In shoots with spiral phyllotaxy axial homodromy occurs when ontogenetic helix continues its course in successive flushes of the axis. The opposite case is axial antidromy when the helix course alters every year. Initially, we thought that in conifers axial homodromy occurs without exception, suggesting that the apical meristem is not autonomous in a process of primordia formation but is influenced by the older, well-developed parts of the shoot. Recently, however, we have discovered that in Torreya nucifera characterized by bijugate phyllotaxis the direction of ontogenetic helix is every year either the same or the opposite to that of the previous year.

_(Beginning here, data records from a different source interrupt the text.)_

Lemma lookup_upd k f w : jobs (hap (on_ha (upd_job k f) w)) !! k = f <$> jobs (hap w) !! k.
Proof. unfold on_ha, upd_job. cbn [hap]. cbn. by rewrite list_lookup_alter, decide_True. Qed.
Lemma jobs_quiet_core e f w : out (f (core w)) = out (core w) -> jobs (hap (on_core c message listener e f w)) = jobs (hap w).
Proof. intros E. apply (jobs_core e f w []); [by rewrite app_nil_r|constructor]. Qed.
(** A thread's own step keeps the end on its way *)
Lemma live_take e w k got j : jobs (hap w) !! k = Some j -> live j ->
  exists j', jobs (hap (step e w (JTake k got))) !! k = Some j' /\ live j'.
Proof.
  intros Ej [Ha Hj]. cbn [SatHa.step]. unfold job_take. rewrite Ej. destruct (ph j) eqn:Ep; try (by exists j; split; [|split; [|rewrite Ep]]).
  case_match; rewrite lookup_upd, Ej; eexists; (split; [reflexivity|]); by split.
Qed.
Lemma live_ask e w k j : jobs (hap w) !! k = Some j -> live j -> exists j', jobs (hap (step e w (JAsk k))) !! k = Some j' /\ live j'.
Proof.
  intros Ej [Ha Hj]. cbn [SatHa.step]. unfold job_ask. rewrite Ej. destruct (ph j) eqn:Ep; try (by exists j; split; [|split; [|rewrite Ep]]).
  destruct (2 <=? i)%nat; [by exists j; split; [|split; [|rewrite Ep]]|].
  rewrite lookup_upd, Ej. eexists; (split; [reflexivity|]); split; [done|]. cbn [ph]. by destruct (_ || _).
Qed.
Lemma live_fail e w k j : jobs (hap w) !! k = Some j -> live j -> exists j', jobs (hap (step e w (JFail k))) !! k = Some j' /\ live j'.
Proof.
  intros Ej [Ha Hj]. cbn [SatHa.step]. unfold job_fail. rewrite Ej. destruct (ph j) eqn:Ep; try (by exists j; split; [|split; [|rewrite Ep]]).
  rewrite lookup_upd, Ej. eexists; (split; [reflexivity|]); by split.
Qed.
Lemma live_ended e w k j : jobs (hap w) !! k = Some j -> live j -> exists j', jobs (hap (step e w (JEnded k))) !! k = Some j' /\ live j'.
Proof.
  intros Ej [Ha Hj]. cbn [SatHa.step]. unfold job_ended. rewrite Ej. destruct (ph j) eqn:Ep; try (by exists j; split; [|split; [|rewrite Ep]]).
  rewrite lookup_upd, Ej. eexists; (split; [reflexivity|]); by split.
Qed.
(** Both URLs are through and something played: the end of the stream is next *)
Lemma done_ends e w k j i : jobs (hap w) !! k = Some j -> aborted j = false -> ph j = Next i -> (2 <= i)%nat -> began j = true ->
  let w' := step e w (JDone k) in jobs (hap w') !! k = Some (j <| ph := Ending |>) /\ st (core w') = st (core w).
Proof.
  intros Ej Ha Ep Hi Hb. cbn [SatHa.step]. unfold job_done. rewrite Ej, Ep. destruct (i <? 2)%nat eqn:E; [apply Nat.ltb_lt in E; lia|].
  rewrite Ha, Hb. cbv zeta. cbn [negb]. rewrite andb_false_r. set (w1 := on_ha _ w).
  assert (H1 : jobs (hap w1) !! k = Some j /\ core w1 = core w) by (split; [unfold w1; cbn; by case_match|done]). clearbody w1. destruct H1 as [E1 C1].
  rewrite lookup_upd. cbn [on_ha core]. case_match; [rewrite jobs_quiet_core by done|]; rewrite E1; (split; [done|]); [by rewrite <- C1|by rewrite C1].
Qed.
Lemma live_done e w k j : jobs (hap w) !! k = Some j -> live j -> exists j', jobs (hap (step e w (JDone k))) !! k = Some j' /\ live j'.
Proof.
  intros Ej [Ha Hj]. destruct (ph j) eqn:Ep; try (by cbn [SatHa.step]; unfold job_done; rewrite Ej, Ep; exists j; split; [|split; [|rewrite Ep]]).
  destruct (decide (2 <= i)%nat) as [Hi|Hi].
  - destruct (done_ends e w k j i Ej Ha Ep Hi Hj) as [E _]. eexists. split; [exact E|]. by split.
  - cbn [SatHa.step]. unfold job_done. rewrite Ej, Ep. rewrite (proj2 (Nat.ltb_lt i 2)) by lia. exists j. split; [done|]. by split; [|rewrite Ep].
Qed.
Lemma live_thread e w o k j : own o = false -> thread o = Some k -> jobs (hap w) !! k = Some j -> live j ->
  exists j', jobs (hap (step e w o)) !! k = Some j' /\ live j'.
Proof. destruct o; try done; intros _ [= ->]; eauto using live_ask, live_take, live_fail, live_ended, live_done. Qed.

Discontinuity of organogenetic process in the region of bud scales, resulting perhaps from changing primordia identity, was considered to be one of the causes. The comparative studies showed that in genera with axial homodromy, such as Abies, Picea, Cephalotaxus and Taxus, phyllotaxy in a region of bud scales is as regular as in the area of normal leaves. In Torreya, however, the divergence angle between successive pairs of scales increases gradually leading to the decussate arrangement. Its symmetry guarantees the random selection of a new configuration of ontogenetic helix in a subsequent growing season. Another possible reason for the special behavior of Torreya is system of internal signaling. If the initiation of leaves is governed by the vascular system, then the axial homodromy should result from the system mature and close enough to this area where primordia are initiated. Torreya case might result from isolation of the meristem from the signals sent by vascular system. It appeared that indeed in Torreya, the topology of vascular strands and collenchymatous plate is such, that neither differentiated, nor the procambial, vascular strands penetrate the plate. In other conifers they clearly pass the plate reaching out for the level of lowest primordia.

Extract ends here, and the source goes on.